Synchronization between continuation mounting and concurrent scanning #16290

LinHu2016 · 2022-11-08T16:49:50Z

There is a race condition between continuation mounting(swapping java
stacks with carrier thread) and concurrent continuation scanning the
related java stacks).

use atomic operations with continuation->state to synchronizer
to avoid to introduce a new Mutex.
1, GC concurrent scanning use low bit of continuation->state for enter
and exit ConcurrentGCScan(J9_GC_CONTINUATION_STATE_CONCURRENT_SCAN,
tryWinningConcurrentGCScan(), exitConcurrentGCScan()).
2, mounting use atomic "or" set continuation->state
(synchronizeWithConcurrentGCScan()).
3, if mounting enter earlier than scanning, then drop scanning
4, if scanning enter earlier than mounting, then mounting is going to
wait scanning complete
5, after scanning complete, need to clear the low bit
(J9_GC_CONTINUATION_STATE_CONCURRENT_SCAN) and if mounting is in
waiting, notify the mounting.

fix: #16212, #15939
Signed-off-by: Lin Hu linhu@ca.ibm.com

amicic · 2022-11-08T17:43:04Z

runtime/vm/ContinuationHelpers.cpp

@@ -88,19 +89,32 @@ createContinuation(J9VMThread *currentThread, j9object_t continuationObject)
 	return result;
 }

+void
+handleRaceConditionWithContinuationScan(J9VMThread *currentThread, J9VMContinuation *continuation)

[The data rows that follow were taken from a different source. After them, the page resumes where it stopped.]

(* ===== verification/Prelude.v ===== *)
(** * A verification library for the OS/161 kernel

    The sources under src/ are OS/161, a teaching operating system in C: a kernel (kern/) for a
    simulated MIPS machine, a C library shared with user programs (common/), and user programs
    (userland/).  This library models parts of the kernel as Rocq functions and proves what makes
    them correct.

    ** How the code is read

    - A function that changes kernel state is a computation in the monad [M S] below: it takes the
      state [S] of its component and either completes with a value and a new state or panics.  A
      failing [KASSERT], a call of [panic], the use of a pointer to nothing and an array access out of
      range are all [Panic], so "does not panic" includes memory safety of the modelled data.
    - Integers are [Z] with the width of the C type written out where it can matter.
    - Error codes are values: [result] for functions with an output argument, the number otherwise.
    - A loop that is not structural has fuel, and running out of fuel is a panic.  Theorems that a
      call completes therefore show that the fuel is enough: LIST_FUEL in Kmalloc.v is one more than
      the number of pagerefs there can be, the fuel of a free list one more than the number of
      blocks of a page, that of [bitmap_alloc], [pid_alloc], [sfs_bmap] and the rest the size of the
      table searched, that of a scan for the end of a string the size of the memory.
    - What the environment decides is an argument or a script in the state: whether memory is
      available, how a device answers, which thread runs next.
    - Code that runs under a lock which is held throughout is one step.  Where a lock is given up
      in the middle (sleeping in [wchan_sleep], calling the page allocator from [kmalloc], a [read] in
      progress), the call is cut there, and the interleavings of the pieces are the runs of a
      transition system.

    The proofs go through the weakest precondition [wp] of this file: [wp m Q s] says that [m] run in
    [s] completes and [Q] holds of its result and the new state.

    ** The parts

    Memory.  Coremap.v (arch/mips/vm/vm.c, ram.c): the coremap as a first-fit allocator of runs of
    pages.  PageTable.v (vm/pagetable.c), Tlb.v (the MMU), Swap.v (vm/swap.c), Vm.v ([vm_fault],
    [evict_one], [alloc_kpages], [alloc_user_page] of vm.c) with VmPages.v, VmEvict.v, VmFault.v and
    VmTheorems.v: a page fault, an eviction and a kernel allocation complete and change nothing that
    a process can see but what they are for.  AddrSpace.v and AddrSpaceTheorems.v (vm/addrspace.c,
    pagetable.c, syscall/vm_syscalls.c): regions, [sbrk], copying and destroying.  CopyInOut.v
    (vm/copyinout.c): user memory and faults.  Kmalloc.v (vm/kmalloc.c) with KmallocMem.v,
    KmallocPages.v, KmallocHeap.v, KmallocRoots.v (the data structure, section by section),
    KmallocSystem.v, KmallocSteps.v, KmallocThreads.v, KmallocCalls.v, KmallocTheorems.v (any number
    of threads in it): the heap is well formed in every state, no check fails, blocks are disjoint
    and keep their contents, no page is lost.  KernelHeap.v puts the heap on the page allocator of
    Vm.v, evictions included.

    Programs.  Exec.v (syscall/runprogram.c, loadelf.c) with ExecArgs.v, ExecLoad.v, ExecExamples.v,
    ExecTheorems.v and ExecRun.v: [execv] either fails and leaves the caller as it was, or enters the
    new program with its arguments on the user stack; the loaded segments are those of the file.

    Files.  Uio.v (lib/uio.c): transfers.  Lhd.v (dev/lamebus/lhd.c): the disk.  SfsLayout.v
    (include/kern/sfs.h), Sfs.v (all of fs/sfs), with SfsBlocks.v, SfsMap.v, SfsFile.v, SfsDir.v,
    SfsTrunc.v, SfsInode.v and SfsTheorems.v: a file is a sequence of bytes, a directory is a map from
    names to inode numbers, truncation keeps what it should, an inode survives a trip to the disk.
    Files.v (syscall/openfile.c, filetable.c), FileSyscalls.v (file_syscalls.c) and FileProcs.v:
    processes that share open files; reference counts are exact in every state.

    Processes and threads.  Pid.v and PidSystem.v (proc/pid.c): the process table, [waitpid] and exit
    status under interleaving, refined to a small specification.  Synch.v, SynchSystem.v and
    SynchTheorems.v (thread/synch.c, spinlock.c and the wait channels of thread.c): mutual exclusion,
    exact counts, no lost wakeup, condition variables.  Threadlist.v (thread/threadlist.c) and Array.v
    (lib/array.c, include/array.h): linked lists and arrays against lists.  Thread.v (thread/thread.c,
    clock.c, spl.c, spinlock.c, the interrupt part of arch/mips/locore/trap.c, the threads of a process
    in proc/proc.c): the thread system of a machine with any number of processors.  Its steps are those
    of ThreadSystem.v: the 29 things a processor can do next, each from taking a spinlock to releasing
    it.  ThreadInts.v (interrupt levels), ThreadMoves.v (threads that change place), ThreadSteps.v,
    ThreadSwitch.v, ThreadPark.v and ThreadChanges.v hold the shared lemmas; ThreadActions.v,
    ThreadIrq.v, ThreadCpus.v, ThreadWake.v, ThreadWchan.v, ThreadProc.v, ThreadCreate.v, ThreadBoot.v
    and ThreadMigrate.v show for each step that it keeps the invariant; ThreadTheorems.v has the
    results: nothing in the thread system panics, every thread is in one place, a processor that
    idles is interrupted when there is work, interrupts are off exactly as long as they should be.

    Libraries.  Bitmap.v (lib/bitmap.c) refines finite sets.  Quad.v and QuadDiv.v
    (common/gcc-millicode): 64-bit arithmetic on 32-bit words, Knuth's algorithm D included, is
    arithmetic.  Qsort.v (userland/lib/libc/stdlib/qsort.c): the sorting function returns a sorted
    permutation.  CString.v (common/libc/string): the memory and string functions on a memory of bytes,
    copies by words included; Menu.v (main/menu.c): a command line is split into its words and
    dispatched.
    UMalloc.v, UMallocHeap.v and UMallocTheorems.v (userland/lib/libc/stdlib/malloc.c): the user-level
    heap as a list of blocks; a program's blocks keep their contents and do not overlap, no check
    of [free] or [malloc] fails, and freeing everything gives one free block.

    ** How they fit together

    Sfs.v runs on the disk of Lhd.v, moves data with Uio.v and keeps its free map with Bitmap.v.
    Vm.v runs on Coremap.v, PageTable.v, Swap.v (which uses Bitmap.v) and Tlb.v; AddrSpace.v on Vm.v.
    Uio.v copies user memory with CopyInOut.v.  FileSyscalls.v runs on Files.v, which calls the VFS
    through an interface, a class of operations and laws.  Each user of a component is proved from
    the lemmas of the component, not from its code.
    Exec.v runs on AddrSpace.v, CopyInOut.v, Uio.v and Files.v.  KernelHeap.v is the proof that the page
    allocator of Vm.v meets what Kmalloc.v assumes of its environment.  Thread.v keeps its queues with
    Threadlist.v and Array.v and activates address spaces with Tlb.v; Synch.v is on the level above, where
    a sleeping thread is on a wait channel and a step of a thread is what it does holding a spinlock.

    ** The theorems

    Each theorem that states a property of the program has a number in its comment; the numbering is
    by importance.  Those with hypotheses are followed by a witness that applies them to a concrete
    state.  Theorems of the kind "error" show defects of the code: the state and the input are given
    for which it panics or does the wrong thing.

    ** Not modelled

    - The VFS layer (vfs/vfslist.c, vfslookup.c, vfspath.c, vfscwd.c, device.c): its users are proved
      against the interface of Files.v, whose laws are what vnode.h documents.
    - The process system calls (syscall/proc_syscalls.c) and [proc_create], [proc_destroy], [proc_fork]
      and [proc_exit] of proc/proc.c, which put together operations of the modelled components; the
      system call dispatch in arch/mips/syscall.
    - fs/semfs, and dev/lamebus/emu.c, whose work is done by the simulator.
    - Drivers other than the disk's: they move characters or read registers.  Of the bus, only
      interprocessor interrupts.
    - Assembly code, trapframes and context switch: what the thread system needs of them is part of its
      model.
    - Boot (main/main.c), the menu but [cmd_dispatch], [kprintf] and what is printed, and the names of
      objects.
    - In the thread system, [thread_start_cpus], [clocksleep] and [timerclock]; in [thread_fork] the
      arguments of the new thread's function.  Spinlocks that a step takes and releases are free
      when it takes them: waiting for another processor has no effect.
    - Waiting in the virtual memory system: [vm_fault] is one thread's, and the answers of the swap
      device and of the allocator are a script.
    - Of the C library, formatted output, [random] and the wrappers of system calls; user
      programs: they run on the system calls.
    - arch/mips/vm/dumbvm.c, which the configuration leaves out, and syscall/sysproc.c, fdtable.c and
      file.c, which are not built. *)

From Stdlib Require Import ZArith Lia.
From stdpp Require Import base numbers list gmap strings.
Lemma borrow_sub x y : 0 ≤ x < 2 ^ 32 → 0 ≤ y < 2 ^ 32 →
  u32 (x - y) - b2z (u32 (x - y) >? x) * 2 ^ 32 = x - y.
Proof.
  intros Hx Hy. unfold u32, b2z. destruct (decide (0 ≤ x - y)).
  - rewrite Z.mod_small by lia. destruct (Z.gtb_spec (x - y) x); lia.
  - replace (x - y) with (x - y + 2 ^ 32 + -1 * 2 ^ 32) at 1 2 by lia. rewrite Z.mod_add, Z.mod_small by lia.
    destruct (Z.gtb_spec (x - y + 2 ^ 32) x); lia.
Qed.

Lemma adddi3_correct a b : __adddi3 a b = s64 (a + b).
Proof.
  unfold __adddi3. destruct (of_ll_split a) as [ka Ha], (of_ll_split b) as [kb Hb].
  destruct (of_ll_range a) as [_ Ra], (of_ll_range b) as [_ Rb]. pose proof (carry_add _ _ Ra Rb) as Hc.
  destruct (u32_eq (uiH (of_ll a) + uiH (of_ll b) + b2z (u32 (uiL (of_ll a) + uiL (of_ll b)) <? uiL (of_ll b)))) as (k & Hk & _).
  apply (to_ll_eq _ _ _ (k - ka - kb)). change (2 ^ 64) with (2 ^ 32 * 2 ^ 32) in *. lia.
Qed.

Lemma subdi3_correct a b : __subdi3 a b = s64 (a - b).
Proof.
  unfold __subdi3. destruct (of_ll_split a) as [ka Ha], (of_ll_split b) as [kb Hb].
  destruct (of_ll_range a) as [_ Ra], (of_ll_range b) as [_ Rb]. pose proof (borrow_sub _ _ Ra Rb) as Hc.
  destruct (u32_eq (uiH (of_ll a) - uiH (of_ll b) - b2z (u32 (uiL (of_ll a) - uiL (of_ll b)) >? uiL (of_ll a)))) as (k & Hk & _).
  apply (to_ll_eq _ _ _ (k - ka + kb)). change (2 ^ 64) with (2 ^ 32 * 2 ^ 32) in *. lia.
Qed.

Lemma negdi2_correct a : __negdi2 a = s64 (- a).
Proof.
  unfold __negdi2. destruct (of_ll_split a) as [ka Ha]. destruct (of_ll_range a) as [_ Ra].
  pose proof (borrow_sub 0 _ ltac:(lia) Ra) as Hc. rewrite Z.sub_0_l in Hc.
  destruct (u32_eq (- uiH (of_ll a) - b2z (u32 (- uiL (of_ll a)) >? 0))) as (k & Hk & _).
  apply (to_ll_eq _ _ _ (k + ka)). change (2 ^ 64) with (2 ^ 32 * 2 ^ 32) in *. lia.
Qed.

(** *** Products *)

Lemma halves x : 0 ≤ x < 2 ^ 32 →
  x = HHALF x * 2 ^ 16 + LHALF x ∧ 0 ≤ HHALF x < 2 ^ 16 ∧ 0 ≤ LHALF x < 2 ^ 16 ∧
  LHUP x = LHALF x * 2 ^ 16.
Proof.
  intros Hx. unfold HHALF, LHALF, LHUP, u32, HALF_BITS. rewrite Z.shiftr_div_pow2, Z.shiftl_mul_pow2 by lia.
  change (2 ^ 16 - 1) with (Z.ones 16). rewrite Z.land_ones by lia.
  change (2 ^ 32) with 4294967296 in *. change (2 ^ 16) with 65536. Z.to_euclidean_division_equations. lia.
Qed.

(** The absolute value of a difference, and its sign. *)
Lemma absdiff x y : 0 ≤ x < 2 ^ 32 → 0 ≤ y < 2 ^ 32 →
  (if x >=? y then (u32 (x - y), false) else (u32 (y - x), true)) = (Z.abs (x - y), x <? y).
Proof.
  intros Hx Hy. unfold u32. destruct (Z.geb_spec x y), (Z.ltb_spec x y); try lia; rewrite Z.mod_small by lia; f_equal; lia.
Qed.

(** Equality of 64-bit quantities. *)
Definition eq64 (x y : Z) : Prop := ∃ k, x = y + k * (2 ^ 32 * 2 ^ 32).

I'd suggest something like:
synchronizeWithConcurrentGCScan

nbhuiyan · 2022-11-08T21:35:53Z

@LinHu2016 does this fix the JIT invalid return address issue discussed within #15939? I wanted to test this out myself, however, I am not able to get a build with your commit due to a linker error.

LinHu2016 · 2022-11-08T21:47:20Z

@nbhuiyan here is my earlier personal build for trying, if you want to confirm if JIT invalid return address issue also is triggered by race condition.
https://hyc-runtimes-jenkins.swg-devops.com/view/OpenJ9%20-%20Personal/job/Pipeline-Build-Test-Personal/14726/

nbhuiyan · 2022-11-08T21:59:59Z

@LinHu2016 the JIT invalid return address issue still happens with your build, so it is not caused by this particular race condition.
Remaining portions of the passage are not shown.